Exercise instructions
Precisely the lines from the one with "split; [discriminate|]." through the end of the data, both included, must make up the response, each restated word for word.

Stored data
+ + + + + + +
Lemma issue_then_verify_witness :
  (exists payload,
     verify_api_key (lib := Reference.lib) sample_world 1742400060
       (generate_api_key (lib := Reference.lib) sample_world 1742400000 1742400000
          "7f3c2a10-0000-4000-8000-000000000001")
     = Return (Some payload)
     /\ payload !! "user_id" = Some (PStr "7f3c2a10-0000-4000-8000-000000000001"))
  /\ exists e,
       verify_api_key (lib := Reference.lib) sample_world 1773936000
         (generate_api_key (lib := Reference.lib) sample_world 1742400000 1742400000
            "7f3c2a10-0000-4000-8000-000000000001")
       = Raise (PyJWTError e).
Proof.
  split.
  - apply (issue_then_verify Reference.lib sample_world 1742400000 1742400000
             1742400060 "7f3c2a10-0000-4000-8000-000000000001");
      [apply reference_round_trip | unfold Qle; cbn; lia ..].
  - apply (issue_then_verify Reference.lib sample_world 1742400000 1742400000
             1773936000 "7f3c2a10-0000-4000-8000-000000000001");
      [apply reference_round_trip | unfold Qle; cbn; lia ..].
Defined.

(** C9.  Two states of the process that hold the same secret key give
    [verify_api_key] the same outcome on the same key string at the same
    instant, whatever their databases hold: the stored [is_active] flag of
    the key is not consulted. *)
Theorem verify_api_key_ignores_database (lib : PyJWT) (w1 w2 : World) (now : Q)
    (api_key : string) :
  SECRET_KEY w1 = SECRET_KEY w2 ->
  verify_api_key w1 now api_key = verify_api_key w2 now api_key.
Proof. intros Hkey. unfold verify_api_key. now rewrite Hkey. Qed.

Lemma verify_api_key_ignores_database_witness :
  database sample_world <> database sample_world_revoked
  /\ verify_api_key (lib := Reference.lib) sample_world 1742400060
       "eyJhbGciOiJIUzI1NiJ9.payload.c2lnbmF0dXJl"
     = verify_api_key (lib := Reference.lib) sample_world_revoked 1742400060
         "eyJhbGciOiJIUzI1NiJ9.payload.c2lnbmF0dXJl".
Proof.
  split; [discriminate|].
  apply (verify_api_key_ignores_database Reference.lib sample_world
           sample_world_revoked). reflexivity.
Defined.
+ + + + + + +
Answer for this exercise
  split; [discriminate|].
  apply (verify_api_key_ignores_database Reference.lib sample_world
           sample_world_revoked). reflexivity.
Defined.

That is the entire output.